(ANTIMEDIA) Philippines — On Wednesday — a day after it was leaked that during a phone call last month Donald Trump praised Philippine President Rodrigo Duterte for doing an “excellent job” with his country’s war on drugs — it was reported that the Southeast Asian leader is thinking of declaring full martial law in the name of fighting terrorism.
From CNN:
“Philippines President Rodrigo Duterte said his martial law declaration for the country’s restive south could be expanded ‘throughout the country’ in order to combat the rise of ISIS.”
The current order affects only a southern group of islands and was declared Tuesday after clashes broke out between militants and government troops. Citing the violence, Duterte, who cut short a visit to Russia to fly home, says it’s his duty as a leader to provide safety for his citizens.
“I had to declare martial law in the Mindanao group of islands,” the president said at a news conference in Manila. “It is our constitutional duty to enforce the law and provide security.”
It was Tuesday that three government troops died and 12 others were injured when militants reportedly took over several state buildings, torched others — including a school, a jail, and a church — and took hostages.

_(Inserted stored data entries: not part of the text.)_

(* ===== verification/Journal.v ===== *)
(** * The event journal of a task (src/src/store.rs: [read_latest_snapshot])

    A task's [events.jsonl] holds one serialized snapshot per line; the last
    readable line is the state of the task. [serde_json] is the interface
    [SnapshotJson] with the laws of [JsonLaws]; [lines] is [BufRead::lines]. *)

From S2P Require Import Prelude RustStd Model.
Local Open Scope string_scope.
Local Open Scope list_scope.
Local Open Scope Z_scope.

Definition LF : ascii := "010"%char.
Definition CR : ascii := "013"%char.

Class SnapshotJson := {
  to_vec : TaskSnapshot → string;
  from_str : string → option TaskSnapshot
}.

(** What the store relies on of [serde_json]: compact output is one line of
    UTF-8 that ends in a brace, and it parses back. What a crash leaves of it
    does not parse: not a part, whose outer brace is still open, and not a
    record behind a part or the whole of another one. *)
Class JsonLaws `{SnapshotJson} : Prop := {
  json_roundtrip s : from_str (to_vec s) = Some s;
  json_one_line s : Str.contains [LF] (to_vec s) = false;
  json_utf8 s : Utf8.valid (to_vec s) = true;
  json_no_cr s : Str.ends_with_char CR (to_vec s) = false;
  json_prefix s n : (n < String.length (to_vec s))%nat → from_str (Str.take n (to_vec s)) = None;
  json_glued a b n : (0 < n)%nat → from_str (Str.take n (to_vec a) +:+ to_vec b) = None
}.

(** ** Reading lines *)

Inductive ReadError := InvalidUtf8.

#[global] Instance ReadError_eq_dec : EqDecision ReadError.
Proof. solve_decision. Defined.

(** Drop a carriage return before the line feed. *)
Definition strip_cr (s : string) : string :=
  if Str.ends_with_char CR s then Str.take (String.length s - 1) s else s.

(** The lines of a file: every line but the last is terminated, and the text
    after the last line feed counts only if there is some. *)
Fixpoint raw_lines (pieces : list string) : list string :=
  match pieces with
  | [] => []
  | [last] => if Str.is_empty last then [] else [last]
  | p :: ps => strip_cr p :: raw_lines ps
  end.

Definition lines (content : string) : list string := raw_lines (Str.split LF content).

Section journal.
Context `{SnapshotJson}.

(** The loop: an unreadable line ends it with an error, a line that does
    not parse is skipped. *)
Fixpoint latest_of (ls : list string) (latest : option TaskSnapshot)
    : result ReadError (option TaskSnapshot) :=
  match ls with
  | [] => Ok latest
  | l :: ls =>
      guard! negb (Utf8.valid l) else InvalidUtf8;
      latest_of ls (match from_str l with Some s => Some s | None => latest end)
  end.

(** [read_latest_snapshot] on the content of the file, [None] when there is
    no file. *)
Definition read_latest_snapshot (content : option string)
    : result ReadError (option TaskSnapshot) :=
  match content with
  | None => Ok None
  | Some c => latest_of (lines c) None
  end.

(** What [persist] appends. *)
Definition event_line (s : TaskSnapshot) : string := to_vec s +:+ String LF EmptyString.
End journal.

(** ** Lines of a terminated file *)

Lemma split_app_line c a b :
  Str.contains [c] a = false → Str.split c (a +:+ String c b) = a :: Str.split c b.
Proof.
  induction a as [|x a IH]; intros Hc.
  - change (EmptyString +:+ String c b) with (String c b). simpl. by rewrite bool_decide_eq_true_2.
  - simpl in Hc. apply orb_false_iff in Hc as [Hx Hc]. breflect.
    rewrite Str.app_cons. simpl. rewrite bool_decide_eq_false_2 by set_solver. by rewrite IH.
Qed.

Lemma split_not_nil c s : Str.split c s ≠ [].
Proof. destruct s; simpl; repeat case_match; done. Qed.

(** A file that is empty or ends with a line feed. *)
Definition terminated (s : string) : Prop := last (Str.split LF s) = Some EmptyString.

Lemma terminated_nil : terminated EmptyString.
Proof. done. Qed.

Lemma split_app_terminated s t :
  terminated s →
  ∃ ps, Str.split LF s = ps ++ [EmptyString] ∧ Str.split LF (s +:+ t) = ps ++ Str.split LF t.
Proof.
  unfold terminated. induction s as [|x s IH]; intros Ht.
  - by exists [].
  - rewrite Str.app_cons. simpl in *. case_bool_decide as Hx.
    + assert (last (Str.split LF s) = Some EmptyString) as Hl.
      { pose proof (split_not_nil LF s). by destruct (Str.split LF s). }
      destruct (IH Hl) as (ps & E1 & E2). exists (EmptyString :: ps). by rewrite E1, E2.
    + pose proof (split_not_nil LF s) as Hn. destruct (Str.split LF s) as [|p ps] eqn:E; [done|].
      destruct ps as [|q ps]; [done|].
      destruct IH as (ps' & E1 & E2); [done|].
      destruct ps' as [|p' ps']; [done|]. simpl in E1. injection E1 as <- E1.
      exists (String x p :: ps'). rewrite E2. simpl. by rewrite E1.
Qed.

Lemma terminated_app_line s l :
  terminated s → Str.contains [LF] l = false → terminated (s +:+ l +:+ String LF EmptyString).
Proof.
  intros Hs Hl. destruct (split_app_terminated s (l +:+ String LF EmptyString) Hs) as (ps & _ & E).
  unfold terminated. rewrite E, split_app_line by done. simpl.
  change [l; EmptyString] with ([l] ++ [EmptyString]). by rewrite app_assoc, last_snoc.
Qed.

Lemma raw_lines_app ps q qs : raw_lines (ps ++ q :: qs) = (strip_cr <$> ps) ++ raw_lines (q :: qs).
Proof.
  induction ps as [|p ps IH]; [done|]. change ((p :: ps) ++ q :: qs) with (p :: (ps ++ q :: qs)).
  rewrite fmap_cons. change ((strip_cr p :: (strip_cr <$> ps)) ++ raw_lines (q :: qs))
    with (strip_cr p :: ((strip_cr <$> ps) ++ raw_lines (q :: qs))). rewrite <- IH.
  by destruct ps.
Qed.

Lemma lines_app_terminated s t : terminated s → lines (s +:+ t) = lines s ++ lines t.
Proof.
  intros Hs. destruct (split_app_terminated s t Hs) as (ps & E1 & E2).
  unfold lines. rewrite E1, E2. pose proof (split_not_nil LF t) as Hn.
  destruct (Str.split LF t) as [|q qs]; [done|].
  rewrite !raw_lines_app. simpl. by rewrite app_nil_r.
Qed.

Lemma lines_line l :
  Str.contains [LF] l = false → lines (l +:+ String LF EmptyString) = [strip_cr l].
Proof. intros Hl. unfold lines. by rewrite split_app_line. Qed.

Lemma lines_unterminated l :
  Str.contains [LF] l = false → l ≠ EmptyString → lines l = [l].
Proof.
  intros Hl Hne. unfold lines.
  assert (Str.split LF l = [l]) as ->.
  { clear Hne. induction l as [|x l IH]; [done|]. simpl in *.
    apply orb_false_iff in Hl as [Hx Hl]. breflect.
    rewrite bool_decide_eq_false_2 by set_solver. by rewrite IH. }
  simpl. unfold Str.is_empty. by rewrite bool_decide_eq_false_2.
Qed.

(** ** The journal read back *)

Section journal_facts.
Context `{JsonLaws}.

Lemma latest_of_app ls1 ls2 acc r :
  latest_of ls1 acc = Ok r → latest_of (ls1 ++ ls2) acc = latest_of ls2 r.
Proof.
  revert acc. induction ls1 as [|l ls1 IH]; intros acc; simpl; [by intros [= ->]|].
  intros Hr. inv_ok. rewrite Hx. simpl. by apply IH.
Qed.

Lemma latest_of_Ok ls acc :
  Forall (λ l, Utf8.valid l = true) ls → ∃ r, latest_of ls acc = Ok r.
Proof.
  revert acc. induction ls as [|l ls IH]; intros acc Hf; simpl; [eauto|].
  apply Forall_cons in Hf as [-> Hf]. simpl. by apply IH.
Qed.

Lemma strip_cr_json s : strip_cr (to_vec s) = to_vec s.
Proof. unfold strip_cr. by rewrite json_no_cr. Qed.

(** A journal of whole lines of UTF-8: as the service leaves it as long as no
    append of [persist] failed or was cut short. *)
Definition wf_journal (c : string) : Prop :=
  terminated c ∧ Forall (λ l, Utf8.valid l = true) (lines c).

Lemma wf_journal_nil : wf_journal EmptyString.
Proof. split; [done|constructor]. Qed.

Lemma lines_event_line s : lines (event_line s) = [to_vec s].
Proof. unfold event_line. rewrite lines_line by apply json_one_line. by rewrite strip_cr_json. Qed.

Lemma wf_journal_append c s : wf_journal c → wf_journal (c +:+ event_line s).
Proof.
  intros [Ht Hl]. split.
  - apply terminated_app_line; [done|apply json_one_line].
  - rewrite lines_app_terminated, lines_event_line by done.
    apply Forall_app. split; [done|]. constructor; [apply json_utf8|constructor].
Qed.

Lemma read_latest_append c s :
  wf_journal c → read_latest_snapshot (Some (c +:+ event_line s)) = Ok (Some s).
Proof.
  intros [Ht Hl]. simpl. rewrite lines_app_terminated, lines_event_line by done.
  destruct (latest_of_Ok (lines c) None Hl) as [r Hr]. erewrite latest_of_app by done.
  simpl. by rewrite json_utf8, json_roundtrip.
Qed.

Lemma read_latest_torn_utf8 c p :
  wf_journal c → Str.contains [LF] p = false → Utf8.valid p = false →
  read_latest_snapshot (Some (c +:+ p)) = Err InvalidUtf8.
Proof.
  intros [Ht Hl] Hp Hu. simpl. rewrite lines_app_terminated by done.
  destruct (latest_of_Ok (lines c) None Hl) as [r Hr]. erewrite latest_of_app by done.
  rewrite lines_unterminated; [|done|by intros ->]. simpl. by rewrite Hu.
Qed.

(** A record that a crash cut short, between two characters, is skipped:
    whatever was appended after the last complete record, as long as it does
    not parse, the journal reads as it did before the interrupted write. *)
Theorem torn_record_skipped c p r :
  wf_journal c → Str.contains [LF] p = false → Utf8.valid p = true → from_str p = None →
  read_latest_snapshot (Some c) = Ok r → read_latest_snapshot (Some (c +:+ p)) = Ok r.
Proof.
  intros [Ht Hl] Hp Hu Hn Hr. simpl in *. rewrite lines_app_terminated by done.
  erewrite latest_of_app by done. destruct (decide (p = EmptyString)) as [->|Hne]; [done|].
  rewrite lines_unterminated by done. simpl. by rewrite Hu, Hn.
Qed.

(** A record appended to an unterminated line is glued to it and not read. *)
Lemma read_latest_glued c a n s :
  wf_journal c → (0 < n)%nat → Utf8.valid (Str.take n (to_vec a)) = true →
  read_latest_snapshot (Some (c +:+ Str.take n (to_vec a) +:+ event_line s)) = read_latest_snapshot (Some c) ∧
  wf_journal (c +:+ Str.take n (to_vec a) +:+ event_line s).
Proof.
  intros [Ht Hl] Hn Hu. unfold event_line. rewrite <- (Str.app_assoc (Str.take n (to_vec a))).
  set (l := Str.take n (to_vec a) +:+ to_vec s).
  assert (Str.contains [LF] l = false) as Hlf.
  { unfold l. rewrite Str.contains_app, json_one_line, Str.contains_take by apply json_one_line. done. }
  assert (Utf8.valid l = true) as Hlu by (by apply Utf8.valid_app; [|apply json_utf8]).
  assert (strip_cr l = l) as Hcr.
  { unfold strip_cr. replace (Str.ends_with_char CR l) with false; [done|]. symmetry.
    pose proof (json_no_cr s) as Hs. unfold l. destruct (to_vec s) as [|x v] eqn:Hv.
    - pose proof (json_glued a s n Hn) as Hg. pose proof (json_roundtrip s) as Hr. rewrite Hv in *.
      rewrite Str.app_nil_r in *. destruct (decide (n < String.length (to_vec a))%nat) as [Hlt|Hge].
      + exfalso. pose proof (json_glued s a 1 Nat.lt_0_1) as Hg'. rewrite Hv in Hg'.
        change (Str.take 1 EmptyString +:+ to_vec a) with (to_vec a) in Hg'. by rewrite json_roundtrip in Hg'.
      + rewrite Str.take_all in Hg by lia. by rewrite json_roundtrip in Hg.
    - clear -Hs. induction (Str.take n (to_vec a)) as [|y t IH]; [done|].
      rewrite Str.app_cons. simpl. destruct (t +:+ String x v) eqn:E; [by destruct t|done]. }
  split.
  - simpl. rewrite lines_app_terminated, lines_line, Hcr by done.
    destruct (latest_of_Ok (lines c) None Hl) as [r Hr]. erewrite latest_of_app by done.
    simpl. rewrite Hlu, Hr. simpl. unfold l. by rewrite json_glued.
  - split; [by apply terminated_app_line|].
    rewrite lines_app_terminated, lines_line, Hcr by done. apply Forall_app. split; [done|]. by repeat constructor.
Qed.

(** What a crash leaves of an append: the journal reads as before it, or as
    after it. *)
Lemma read_latest_cut c s n r :
  wf_journal c → Utf8.valid (Str.take n (event_line s)) = true → read_latest_snapshot (Some c) = Ok r →
  read_latest_snapshot (Some (c +:+ Str.take n (event_line s))) = Ok r ∨
  read_latest_snapshot (Some (c +:+ Str.take n (event_line s))) = Ok (Some s).
Proof.
  intros Hw Hu Hr. unfold event_line in *.
  destruct (Nat.lt_trichotomy n (String.length (to_vec s))) as [Hn|[Hn|Hn]].
  - left. rewrite Str.take_app_le in * by lia. apply torn_record_skipped; [done| |done|by apply json_prefix|done].
    apply Str.contains_take, json_one_line.
  - right. rewrite Str.take_app_le in * by lia. rewrite Str.take_all in * by lia.
    destruct Hw as [Ht Hl]. simpl. rewrite lines_app_terminated by done.
    destruct (latest_of_Ok (lines c) None Hl) as [r' Hr']. erewrite latest_of_app by done.
    destruct (decide (to_vec s = EmptyString)) as [He|He].
    { pose proof (json_glued s s 1 Nat.lt_0_1) as Hg. rewrite He in Hg.
      change (Str.take 1 EmptyString +:+ EmptyString) with EmptyString in Hg. rewrite <- He in Hg.
      by rewrite json_roundtrip in Hg. }
    rewrite lines_unterminated by (done || apply json_one_line). simpl. by rewrite json_utf8, json_roundtrip.
  - right. rewrite Str.take_all by (rewrite Str.length_app; simpl; lia). by apply read_latest_append.
Qed.
End journal_facts.

(** ** A codec for the examples *)

(** The braces of a JSON object around binary digits. *)
#[global] Instance bit_json : SnapshotJson | 100 := {|
  to_vec s := String "{" (BitText.encode s +:+ "}");
  from_str t := match t with
                | String "{" r => if Str.ends_with_char "}" r
                                  then BitText.decode (Str.take (String.length r - 1) r) else None
                | _ => None
                end
|}.

Lemma of_pos_valid_fuel p q :
  Utf8.valid q = true → Utf8.valid (BitText.of_pos p +:+ q) = true.
Proof.
  intros Hq. apply Utf8.valid_app; [|done]. unfold Utf8.valid.
  induction p as [p IH|p IH|]; [..|done]; simpl; exact IH.
Qed.

Lemma bits_plain c s : c ∉ ["1"; "0"; "i"]%char → Str.contains [c] (BitText.encode (A:=TaskSnapshot) s) = false.
Proof. intros Hc. apply BitText.of_pos_contains; set_solver. Qed.

(** What is not made of digits does not decode. *)
Lemma to_pos_brace a b : BitText.to_pos (a +:+ String "{" b) = None.
Proof.
  induction a as [|x a IH]; [done|]. rewrite Str.app_cons. simpl. rewrite IH.
  repeat case_bool_decide; try done. by destruct a.
Qed.

Lemma take_braced s t : Str.take (String.length (s +:+ String t EmptyString) - 1) (s +:+ String t EmptyString) = s.
Proof. rewrite Str.length_app. simpl. rewrite Nat.add_sub. apply Str.take_app. Qed.

Lemma bit_json_laws : @JsonLaws bit_json.
Proof.
  split; [intros s..|intros a b n]; unfold from_str, to_vec, bit_json.
  - rewrite Str.ends_with_app, take_braced. simpl. apply BitText.decode_encode.
  - change (Str.contains [LF] (String "{" EmptyString +:+ (BitText.encode s +:+ "}")) = false).
    rewrite !Str.contains_app, bits_plain by (unfold LF; set_solver). done.
  - by apply (Utf8.valid_app "{" (BitText.encode s +:+ "}")), of_pos_valid_fuel.
  - destruct (BitText.encode s +:+ "}") eqn:E; [by destruct (BitText.encode s)|]. rewrite <- E.
    simpl. rewrite E, <- E. apply Str.ends_with_app.
  - intros [|n] Hn; [done|]. simpl in *. rewrite Str.length_app in Hn. simpl in Hn.
    rewrite Str.take_app_le by lia.
    by rewrite Str.contains_ends_with by (apply Str.contains_take, bits_plain; set_solver).
  - intros Hn. destruct n as [|n]; [lia|]. cbn [Str.take]. rewrite Str.app_cons.
    change (String "{" (BitText.encode b +:+ "}")) with ((String "{" (BitText.encode b)) +:+ String "}" EmptyString).
    rewrite <- Str.app_assoc, Str.ends_with_app, take_braced. simpl.
    unfold BitText.decode. by rewrite to_pos_brace.
Qed.

Lemma torn_record_skipped_witness : read_latest_snapshot (Some (EmptyString +:+ "{0i")) = Ok None.
Proof.
  apply (@torn_record_skipped bit_json EmptyString "{0i" None); try reflexivity. apply wf_journal_nil.
Defined.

As the world has just witnessed with the attack in Manchester, the governments’ responses to acts of terror are almost universally the same: lock it down. From Reuters on Tuesday:
“Countries across the world will tighten security ahead of major cultural and sports events after a suicide bombing in Britain that killed at least 22 people, but experts say reinforced measures will do little to prevent determined individuals.”
President Duterte — if he makes good on his proposition of full martial law — appears willing to take this philosophy to the extreme. Perhaps this should come as no surprise, however, given the man’s documented history of what many find to be human rights abuses.
This is why so many people were offended this week after The Intercept published the transcript of a phone call between Duterte and Donald Trump. During that call, which took place April 29, the U.S. president said the Filipino leader was doing an “unbelievable job on the drug problem” in his country.
“You are a good man,” Trump says to Duterte. “Keep up the good work. You are doing an amazing job.”
Duterte thanked Trump for his kind words, saying drugs are the “scourge of my nation now and I have to do something to preserve the Filipino nation.”
That “something” Duterte referred has been taking place since his election in June and was summarized by The Intercept in its reporting on the April conversation:
“Police have killed over 7,000 people, devastated poor areas of Manila and other cities, and used the drug war as a pretext to murder government officials and community leaders.”
Duterte’s version of a war on drugs has been roundly condemned by the United Nations, and even Trump’s own State Department acknowledges thousands of “extrajudicial killings” in the Philippines — saying it’s the country’s “chief human rights concern.”